The world's leaders gathering in Germany this week for the Group of Eight meeting will consider several proposals to ease the debt burden of poor countries. One proposal being promoted by the International Monetary Fund (IMF) and the US Treasury Department is to sell off a portion of the IMF's huge gold reserves to finance debt relief.

The need for debt relief has never been greater. Each man, woman, and child in the third world owes about $400 to the West, a sum greater than what many of them make in an entire year.

Sub-Saharan Africa owes $224 billion, 80 percent of the region's GNP, and pays out more in debt repayments a year than it receives in aid. The social and environmental consequences of this reverse flow of money are staggering.

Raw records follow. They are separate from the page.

(** * Field validators of the Author and Post models (server/models.py)

    A shallow embedding of the six [@validates] hooks of [Author] and [Post]
    and of the storage operations that call them, followed by the properties
    the specification states about them.

    Python data is modelled as the interpreter has it: a [str] is a sequence
    of Unicode code points ([len] counts code points, [strip] and [isdigit]
    classify code points), a candidate is a dynamically typed [value], and a
    validator either returns or raises. *)

From Stdlib Require Import List Bool Arith ZArith NArith Lia.
From Stdlib Require Import Ascii String DecimalString DecimalPos DecimalZ.
Import ListNotations.

(** ** Python strings *)

(** A code point, 0 .. 0x10FFFF. *)
Definition char := N.

(** A Python [str]: its code points in order. *)
Definition str := list char.

(** A source literal (all literals of models.py are ASCII). *)
Definition lit (s : string) : str :=
  List.map N_of_ascii (list_ascii_of_string s).

Definition in_range (c : char) (r : N * N) : bool :=
  (fst r <=? c)%N && (c <=? snd r)%N.

Definition in_ranges (t : list (N * N)) (c : char) : bool :=
  existsb (in_range c) t.

(** The code points [str.isspace] accepts; [str.strip()] with no argument
    removes exactly these. *)
Definition whitespace_table : list (N * N) :=
  [ (0x9, 0xd); (0x1c, 0x20); (0x85, 0x85); (0xa0, 0xa0); (0x1680, 0x1680);
    (0x2000, 0x200a); (0x2028, 0x2029); (0x202f, 0x202f); (0x205f, 0x205f);
    (0x3000, 0x3000) ]%N.

Definition isspace_char : char -> bool := in_ranges whitespace_table.

(** The code points [str.isdigit] accepts: Numeric_Type Decimal or Digit
    (Unicode 14, the database of CPython 3.11).  ASCII 0-9 is the first
    range; the superscripts, the Arabic-Indic digits, the circled digits and
    the like follow. *)
Definition digit_table : list (N * N) :=
  [ (0x30, 0x39); (0xb2, 0xb3); (0xb9, 0xb9); (0x660, 0x669); (0x6f0, 0x6f9);
    (0x7c0, 0x7c9); (0x966, 0x96f); (0x9e6, 0x9ef); (0xa66, 0xa6f);
    (0xae6, 0xaef); (0xb66, 0xb6f); (0xbe6, 0xbef); (0xc66, 0xc6f);
    (0xce6, 0xcef); (0xd66, 0xd6f); (0xde6, 0xdef); (0xe50, 0xe59);
    (0xed0, 0xed9); (0xf20, 0xf29); (0x1040, 0x1049); (0x1090, 0x1099);
    (0x1369, 0x1371); (0x17e0, 0x17e9); (0x1810, 0x1819); (0x1946, 0x194f);
    (0x19d0, 0x19da); (0x1a80, 0x1a89); (0x1a90, 0x1a99); (0x1b50, 0x1b59);
    (0x1bb0, 0x1bb9); (0x1c40, 0x1c49); (0x1c50, 0x1c59); (0x2070, 0x2070);
    (0x2074, 0x2079); (0x2080, 0x2089); (0x2460, 0x2468); (0x2474, 0x247c);
    (0x2488, 0x2490); (0x24ea, 0x24ea); (0x24f5, 0x24fd); (0x24ff, 0x24ff);
    (0x2776, 0x277e); (0x2780, 0x2788); (0x278a, 0x2792); (0xa620, 0xa629);
    (0xa8d0, 0xa8d9); (0xa900, 0xa909); (0xa9d0, 0xa9d9); (0xa9f0, 0xa9f9);
    (0xaa50, 0xaa59); (0xabf0, 0xabf9); (0xff10, 0xff19); (0x104a0, 0x104a9);
    (0x10a40, 0x10a43); (0x10d30, 0x10d39); (0x10e60, 0x10e68);
    (0x11052, 0x1105a); (0x11066, 0x1106f); (0x110f0, 0x110f9);
    (0x11136, 0x1113f); (0x111d0, 0x111d9); (0x112f0, 0x112f9);
    (0x11450, 0x11459); (0x114d0, 0x114d9); (0x11650, 0x11659);
    (0x116c0, 0x116c9); (0x11730, 0x11739); (0x118e0, 0x118e9);
    (0x11950, 0x11959); (0x11c50, 0x11c59); (0x11d50, 0x11d59);
    (0x11da0, 0x11da9); (0x16a60, 0x16a69); (0x16ac0, 0x16ac9);
    (0x16b50, 0x16b59); (0x1d7ce, 0x1d7ff); (0x1e140, 0x1e149);
    (0x1e2f0, 0x1e2f9); (0x1e950, 0x1e959); (0x1f100, 0x1f10a);
    (0x1fbf0, 0x1fbf9) ]%N.

Definition isdigit_char : char -> bool := in_ranges digit_table.

(** The digits the specification means: ASCII 0 to 9. *)
Definition ascii_digit (c : char) : bool := (0x30 <=? c)%N && (c <=? 0x39)%N.

(** [s.isdigit()]: every character a digit and at least one character. *)
Definition isdigit (s : str) : bool :=
  match s with
  | [] => false
  | _ => forallb isdigit_char s
  end.

Fixpoint lstrip (s : str) : str :=
  match s with
  | [] => []
  | c :: s' => if isspace_char c then lstrip s' else s
  end.

Definition rstrip (s : str) : str := rev (lstrip (rev s)).

(** [s.strip()] *)
Definition strip (s : str) : str := rstrip (lstrip s).

Fixpoint str_eqb (s t : str) : bool :=
  match s, t with
  | [], [] => true
  | c :: s', d :: t' => (c =? d)%N && str_eqb s' t'
  | _, _ => false
  end.

Fixpoint startswith (p s : str) : bool :=
  match p, s with
  | [], _ => true
  | _ :: _, [] => false
  | c :: p', d :: s' => (c =? d)%N && startswith p' s'
  end.

(** [p in s] for two strings: [p] occurs in [s] as a contiguous run. *)
Fixpoint contains (p s : str) : bool :=
  startswith p s ||
  match s with
  | [] => false
  | _ :: s' => contains p s'
  end.

(** [sep.join(parts)] *)
Fixpoint join (sep : str) (parts : list str) : str :=
  match parts with
  | [] => []
  | [p] => p
  | p :: rest => p ++ sep ++ join sep rest
  end.

(** ** Python values, exceptions, results *)

(** What an attribute assignment can hand to a validator: the scalar
    values a column takes. *)
Inductive value : Type :=
  | VNone
  | VBool (b : bool)
  | VInt (z : Z)
  | VStr (s : str).

(** The exceptions the validators can end in.  [ValueError] is the one the
    source raises itself; [TypeError] is what the interpreter raises for
    [len(v)] or [phrase in v] on a value that supports neither, and
    [AttributeError] for [v.strip()] on a value without that method. *)
Inductive exn : Type :=
  | ValueError (msg : str)
  | TypeError
  | AttributeError.

Inductive result (A : Type) : Type :=
  | Ok (a : A)
  | Raise (e : exn).

Arguments Ok {A} a.
Arguments Raise {A} e.

(** Truth value of [v], as [not v] tests it. *)
Definition truthy (v : value) : bool :=
  match v with
  | VNone => false
  | VBool b => b
  | VInt z => negb (z =? 0)%Z
  | VStr s => match s with [] => false | _ => true end
  end.

(** [str(v)] *)
Definition py_str (v : value) : str :=
  match v with
  | VNone => lit "None"
  | VBool true => lit "True"
  | VBool false => lit "False"
  | VInt z => lit (NilZero.string_of_int (Z.to_int z))
  | VStr s => s
  end.

(** [isinstance(v, str)] *)
Definition is_str (v : value) : bool :=
  match v with
  | VStr _ => true
  | _ => false
  end.

(** [v == w]; a [bool] is the integer 0 or 1, and a string equals only a
    string. *)
Definition py_eq (v w : value) : bool :=
  match v, w with
  | VNone, VNone => true
  | VStr s, VStr t => str_eqb s t
  | VBool a, VBool b => Bool.eqb a b
  | VInt a, VInt b => (a =? b)%Z
  | VBool a, VInt b | VInt b, VBool a => (Z.b2z a =? b)%Z
  | _, _ => false
  end.

(** [len(v)]: defined on strings only. *)
Definition py_len (v : value) : result nat :=
  match v with
  | VStr s => Ok (List.length s)
  | _ => Raise TypeError
  end.

Definition bind {A B : Type} (r : result A) (k : A -> result B) : result B :=
  match r with
  | Ok a => k a
  | Raise e => Raise e
  end.

Notation "x <- r ;; k" := (bind r (fun x => k))
  (at level 61, r at next level, right associativity).

(** [p in v]: substring test on a string, [TypeError] on a value that is not
    iterable. *)
Definition py_in (p : str) (v : value) : result bool :=
  match v with
  | VStr s => Ok (contains p s)
  | _ => Raise TypeError
  end.

(** [v.strip()] *)
Definition py_strip (v : value) : result str :=
  match v with
  | VStr s => Ok (strip s)
  | _ => Raise AttributeError
  end.

(** [any(p in v for p in phrases)]: stops at the first hit, and at the first
    exception. *)
Fixpoint any_in (phrases : list str) (v : value) : result bool :=
  match phrases with
  | [] => Ok false
  | p :: ps =>
      hit <- py_in p v ;;
      if (hit : bool) then Ok true else any_in ps v
  end.

(** ** The Author table *)

(** A persisted row of [authors].  The name column holds what
    [validate_name] returned, a string; the phone column holds what
    [validate_phone_number] returned. *)
Record Author : Type := mkAuthor {
  id : Z;
  name : str;
  phone_number : value
}.

(** The rows of [authors], in storage order. *)
Definition table := list Author.

(** [Author.query.filter(Author.name == n).first()] *)
Definition query_first_by_name (db : table) (n : str) : option Author :=
  find (fun a => str_eqb (name a) n) db.

(** [existing.id != self.id], where [self.id] is [None] until the row is
    stored. *)
Definition id_differs (existing_id : Z) (self_id : option Z) : bool :=
  match self_id with
  | None => true
  | Some i => negb (existing_id =? i)%Z
  end.

(** ** Author validators *)

Definition msg_author_name : str := lit "Author must have a name.".
Definition msg_author_unique : str := lit "Author name must be unique.".
Definition msg_phone : str := lit "Phone number must be exactly 10 digits.".

(** [Author.validate_name], with the table the query reads and the id of
    the record under validation made explicit. *)
Definition validate_name (db : table) (self_id : option Z) (v : value)
  : result str :=
  if negb (truthy v) || negb (truthy (VStr (strip (py_str v)))) then
    Raise (ValueError msg_author_name)
  else
    let normalized := strip (py_str v) in
    match query_first_by_name db normalized with
    | Some existing =>
        if id_differs (id existing) self_id then
          Raise (ValueError msg_author_unique)
        else Ok normalized
    | None => Ok normalized
    end.

(** [Author.validate_phone_number] *)
Definition validate_phone_number (v : value) : result value :=
  match v with
  | VNone => Ok v
  | VStr s =>
      if negb (List.length s =? 10) || negb (isdigit s) then
        Raise (ValueError msg_phone)
      else Ok v
  | _ => (* not isinstance(value, str) *)
      Raise (ValueError msg_phone)
  end.

(** ** Post validators *)

Definition CLICKBAIT_PHRASES : list str :=
  [lit "Won't Believe"; lit "Secret"; lit "Top"; lit "Guess"].

Definition msg_post_title : str := lit "Post must have a title.".
Definition msg_clickbait : str :=
  lit "Title must be clickbait-y and contain one of: "
  ++ join (lit ", ") CLICKBAIT_PHRASES.
Definition msg_content : str :=
  lit "Content must be at least 250 characters long.".
Definition msg_summary : str := lit "Summary must be at most 250 characters.".
Definition msg_category : str :=
  lit "Category must be 'Fiction' or 'Non-Fiction'.".

(** [Post.validate_title] *)
Definition validate_title (v : value) : result str :=
  if negb (truthy v) || negb (truthy (VStr (strip (py_str v)))) then
    Raise (ValueError msg_post_title)
  else
    hit <- any_in CLICKBAIT_PHRASES v ;;
    if negb hit then Raise (ValueError msg_clickbait)
    else py_strip v.

(** [Post.validate_content] *)
Definition validate_content (v : value) : result value :=
  match v with
  | VNone => Raise (ValueError msg_content)
  | _ =>
      n <- py_len v ;;
      if n <? 250 then Raise (ValueError msg_content) else Ok v
  end.

(** [Post.validate_summary] *)
Definition validate_summary (v : value) : result value :=
  match v with
  | VNone => Ok v
  | _ =>
      n <- py_len v ;;
      if 250 <? n then Raise (ValueError msg_summary) else Ok v
  end.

Since creditors demand US dollars or other "hard" currencies, countries must export their way out of debt by accelerating the exploitation of their natural resources. Debt also diverts scarce resources from development needs such as health centers and schools.

In 1996 the World Bank and IMF announced a bold new initiative to reduce the debt of poor countries. Yet three years later, only three countries, Bolivia, Uganda, and Guyana, have actually received any debt relief. And a recently leaked report by the institutions pointed out what many had already suspected: Their much-vaunted plan to reduce debt may instead actually be increasing the amount that some countries pay.

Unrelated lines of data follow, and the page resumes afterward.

Lemma moveCursorByOffset_world (this : Which) (dx dy : float) (w : World) :
  let rd := mRenderData w in
  let x := F32.add (px (cursor w)) (F32.neg dx) in
  let y := F32.add (py (cursor w)) (F32.neg dy) in
  let x1 := if F32.ltb x (F32.of_int 0) then F32.of_int 0 else x in
  let y1 := if F32.ltb y (F32.of_int 0) then F32.of_int 0 else y in
  let x2 := if F32.gtb x1 (F32.of_int (screenWidth rd))
            then F32.of_int (screenWidth rd) else x1 in
  let y2 := if F32.gtb y1 (F32.of_int (screenHeight rd))
            then F32.of_int (screenHeight rd) else y1 in
  world_of (moveCursorByOffset this dx dy w)
  = set_renderData (with_cursor (storedPoint rd x2 y2) rd) w.
Proof.
  cbv zeta. unfold moveCursorByOffset.
  rewrite !world_bind. run_monad. apply moveCursor_world.
Qed.

Lemma sendButtonChanges_world (bs : ButtonState) (e : MotionEvent) (w : World) :
  world_of (sendButtonChanges bs e w) = w.
Proof.
  unfold sendButtonChanges. run_monad.
  destruct (isMouseButtonChanged _ BUTTON_PRIMARY),
           (isMouseButtonChanged _ BUTTON_TERTIARY),
           (isMouseButtonChanged _ BUTTON_SECONDARY); reflexivity.
Qed.

Lemma moveCursorToEvent_world (e : MotionEvent) (w : World) :
  let p := imagePointOf w (F32.of_int (F32.to_int (getX e)))
                          (F32.of_int (F32.to_int (getY e))) in
  world_of (moveCursorToEvent e w)
  = set_renderData (with_cursor (storedPoint (mRenderData w) (fst p) (snd p)) (mRenderData w)) w.
Proof.
  cbv zeta. unfold moveCursorToEvent, mapScreenPointToImagePoint, imagePointOf.
  run_monad. destruct (F32.neqb _ _ || F32.neqb _ _); reflexivity.
Qed.
(** [saveSajuData(userId, sajuData)]. *)
Definition saveSajuData (now : Z) (userId sajuData : val) : M val :=
  users <- getUsers ;;
  match find (by_id userId) users with
  | None => ret (fail msg_user_not_found)
  | Some user =>
      ts <- lift (toISOString now) ;;
      let user' := set_fld (set_fld user (K "sajuData") sajuData)
                           (K "sajuCalculatedAt") (VStr ts) in
      saveUser user' ;;;
      cur <- getCurrentUser ;;
      (match cur with
       | Some c => if strict_eq (fld c (K "id")) userId
                   then setCurrentUser user' else ret tt
       | None => ret tt
       end) ;;;
      ret (VObj [(K "success", VBool true)])
  end.

(** [history.unshift(record)] on the field [k] of [user]. *)
Definition unshift_fld (user : val) (k : jsstr) (record : val) : M val :=
  match fld user k with
  | VArr l => ret (set_fld user k (VArr (record :: l)))
  | _ => throw TypeError
  end.

(** [if (!user.k) user.k = [];]. *)
Definition ensure_array (user : val) (k : jsstr) : val :=
  if truthy (fld user k) then user else set_fld user k (VArr []).

(** The record literal [{ id: idv, ...input, date: new Date().toISOString() }]. *)
Definition history_record (idv : jsstr) (input : obj) (date : jsstr) : val :=
  VObj (oset (oassign [(K "id", VStr idv)] input) (K "date") (VStr date)).

Definition is_premium_type (v : val) : bool :=
  strict_eq v (VStr (K "premium_monthly")) || strict_eq v (VStr (K "premium_yearly")).

(** [addPurchaseHistory(userId, purchase)] on the host [hst]. *)
Definition addPurchaseHistory (hst : host) (now : Z) (userId : val) (purchase : obj) : M val :=
  users <- getUsers ;;
  match find (by_id userId) users with
  | None => ret (fail msg_user_not_found)
  | Some user =>
      let user := ensure_array user (K "purchaseHistory") in
      date <- lift (toISOString now) ;;
      let record := history_record (K "purchase_" ++ num_to_str now) purchase date in
      user <- unshift_fld user (K "purchaseHistory") record ;;
      saveUser user ;;;
      let ty := oget purchase (K "type") in
      (if is_premium_type ty then
         let k := if strict_eq ty (VStr (K "premium_yearly")) then 12 else 1 in
         expiry <- (match add_months hst now k with
                    | Some e => lift (toISOString e)
                    | None => throw RangeError
                    end) ;;
         updateUser userId [(K "membershipType", VStr (K "premium"));
                            (K "premiumExpiry", VStr expiry)] ;;;
         ret tt
       else ret tt) ;;;
      ret (VObj [(K "success", VBool true); (K "purchase", record)])
  end.

(** [addConsultationHistory(userId, consultation)]. *)
Definition addConsultationHistory (now : Z) (userId : val) (consultation : obj) : M val :=
  users <- getUsers ;;
  match find (by_id userId) users with
  | None => ret (fail msg_user_not_found)
  | Some user =>
      let user := ensure_array user (K "consultationHistory") in
      date <- lift (toISOString now) ;;
      let record := history_record (K "consult_" ++ num_to_str now) consultation date in
      user <- unshift_fld user (K "consultationHistory") record ;;
      saveUser user ;;;
      ret (VObj [(K "success", VBool true); (K "consultation", record)])
  end.

(** [c.date] inside the filter callback: a TypeError on [null]/[undefined]. *)
Definition get_date (c : val) : result val :=
  match c with
  | VUndef | VNull => Exc TypeError
  | _ => Ret (fld c (K "date"))
  end.

(** The [filter(...).length] of [getTodayConsultationCount]. *)
Fixpoint count_today (hst : host) (today : jsstr) (l : list val) : result Z :=
  match l with
  | [] => Ret 0
  | c :: r =>
      match get_date c, count_today hst today r with
      | Ret d, Ret n =>
          Ret (if jseqb (toDateString hst (date_of_val hst d)) today then n + 1 else n)
      | Exc e, _ | _, Exc e => Exc e
      end
  end.

(** [getTodayConsultationCount(userId)]. *)
Definition getTodayConsultationCount (hst : host) (now : Z) (userId : val) : M Z :=
  users <- getUsers ;;
  match find (by_id userId) users with
  | None => ret 0
  | Some user =>
      let h := fld user (K "consultationHistory") in
      if negb (truthy h) then ret 0
      else
        let today := toDateString hst (time_clip now) in
        match h with
        | VArr l => lift (count_today hst today l)
        | _ => throw TypeError
        end
  end.

(** [isPremiumUser()], on the published session. *)
Definition isPremiumUser (hst : host) (now : Z) : M bool :=
  cur <- getCurrentUser ;;
  match cur with
  | None => ret false
  | Some user =>
      if strict_eq (fld user (K "membershipType")) (VStr (K "premium")) then
        let e := fld user (K "premiumExpiry") in
        if negb (truthy e) then ret true
        else ret (match date_of_val hst e, time_clip now with
                  | Some x, Some y => y <? x
                  | _, _ => false
                  end)
      else ret false
  end.

(** [isLoggedIn()] = [getCurrentUser() !== null]. *)
Definition isLoggedIn : M bool :=
  cur <- getCurrentUser ;;
  ret (match cur with Some _ => true | None => false end).

(** [resetPassword(email)]; [rnd] is the random suffix of the temporary
    password. *)
Definition resetPassword (rnd : jsstr) (email : val) : M val :=
  users <- getUsers ;;
  match find (by_email email) users with
  | None => ret (fail msg_not_registered)
  | Some user =>
      let tempPassword := K "temp" ++ rnd in
      h <- lift (hashPassword (VStr tempPassword)) ;;
      saveUser (set_fld user (K "password") (VStr h)) ;;;
      ret (VObj [(K "success", VBool true); (K "message", VStr msg_temp_sent);
                 (K "tempPassword", VStr tempPassword)])
  end.

(** [initializeUsers()], run when the module is loaded. *)
Definition initializeUsers (now : Z) (rnd : jsstr) : M unit :=
  users <- getUsers ;;
  match users with
  | [] =>
      h <- lift (hashPassword (VStr (K "demo1234"))) ;;
      created <- lift (toISOString now) ;;
      last <- lift (toISOString now) ;;
      saveUser (VObj [
        (K "id", VStr (generateUserId now rnd));
        (K "email", VStr (K "demo@saju2026.com"));
        (K "password", VStr h);
        (K "name", VStr (K "홍길동"));
        (K "phone", VStr (K "010-1234-5678"));
        (K "birthDate", VStr (K "1990-05-15"));
        (K "birthTime", VStr (K "자시(子時, 23:30-01:29)"));
        (K "gender", VStr (K "male"));
        (K "calendarType", VStr (K "lunar"));
        (K "membershipType", VStr (K "free"));
        (K "premiumExpiry", VNull);
        (K "createdAt", VStr created);
        (K "lastLogin", VStr last);
        (K "sajuData", VNull);
        (K "purchaseHistory", VArr []);
        (K "consultationHistory", VArr [])])
  | _ => ret tt
  end.

(** ** Runs of the module *)

(** One call of a public function of the module (or its load), with the
    environment's values of [Date.now()], [Math.random()] suffixes and the
    local time zone; the state after the call, whether it returned or threw. *)
Inductive step (hst : host) : state -> state -> Prop :=
| step_init : forall now rnd st r st',
    initializeUsers now rnd st = (r, st') -> step hst st st'
| step_register : forall now rnd input st r st',
    register now rnd input st = (r, st') -> step hst st st'
| step_login : forall now email password st r st',
    login now email password st = (r, st') -> step hst st st'
| step_logout : forall st r st',
    logout st = (r, st') -> step hst st st'
| step_setCurrentUser : forall user st r st',
    setCurrentUser user st = (r, st') -> step hst st st'
| step_update : forall userId updates st r st',
    updateUser userId updates st = (r, st') -> step hst st st'
| step_saveSajuData : forall now userId data st r st',
    saveSajuData now userId data st = (r, st') -> step hst st st'
| step_purchase : forall now userId purchase st r st',
    addPurchaseHistory hst now userId purchase st = (r, st') -> step hst st st'
| step_consultation : forall now userId c st r st',
    addConsultationHistory now userId c st = (r, st') -> step hst st st'
| step_reset : forall rnd email st r st',
    resetPassword rnd email st = (r, st') -> step hst st st'.

Definition empty_state : state := mkState [] None.

(** States reachable from an empty localStorage. *)
Inductive reachable (hst : host) : state -> Prop :=
| reach_empty : reachable hst empty_state
| reach_step : forall st st', reachable hst st -> step hst st st' -> reachable hst st'.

The IMF, with the support of the US Treasury Department, now proposes to sell a portion of its huge gold reserves (currently worth $29.25 billion) to finance debt relief. On the face of it, it merits support. But, as with most such proposals, the details are the problem.

While the IMF is ostensibly asking permission to fund debt relief, only a small portion of the proceeds would go to debt relief. The bulk of the money would go to expand the IMF's Enhanced Structural Adjustment Facility (ESAF). ESAF provides low-interest loans to poor countries. But in order to access these funds, countries must agree to implement the harsh austerity programs that have proven to be catastrophes in countries such as Russia and Indonesia.

Using IMF gold sales to fund ESAF would make the program self-financing and remove it from congressional scrutiny, thereby eliminating leverage for badly needed IMF reform. In essence, the IMF and the US Treasury Department are holding debt relief hostage to a permanent ESAF. It would be the height of cynicism if an effort to provide debt relief to the poor was instead hijacked by an institution whose policies helped precipitate the crisis in the first place.

*Jesse Jackson Jr. is a Democratic Congressman from Illinois. Brent Blackwelder is president of Friends of the Earth, in Washington.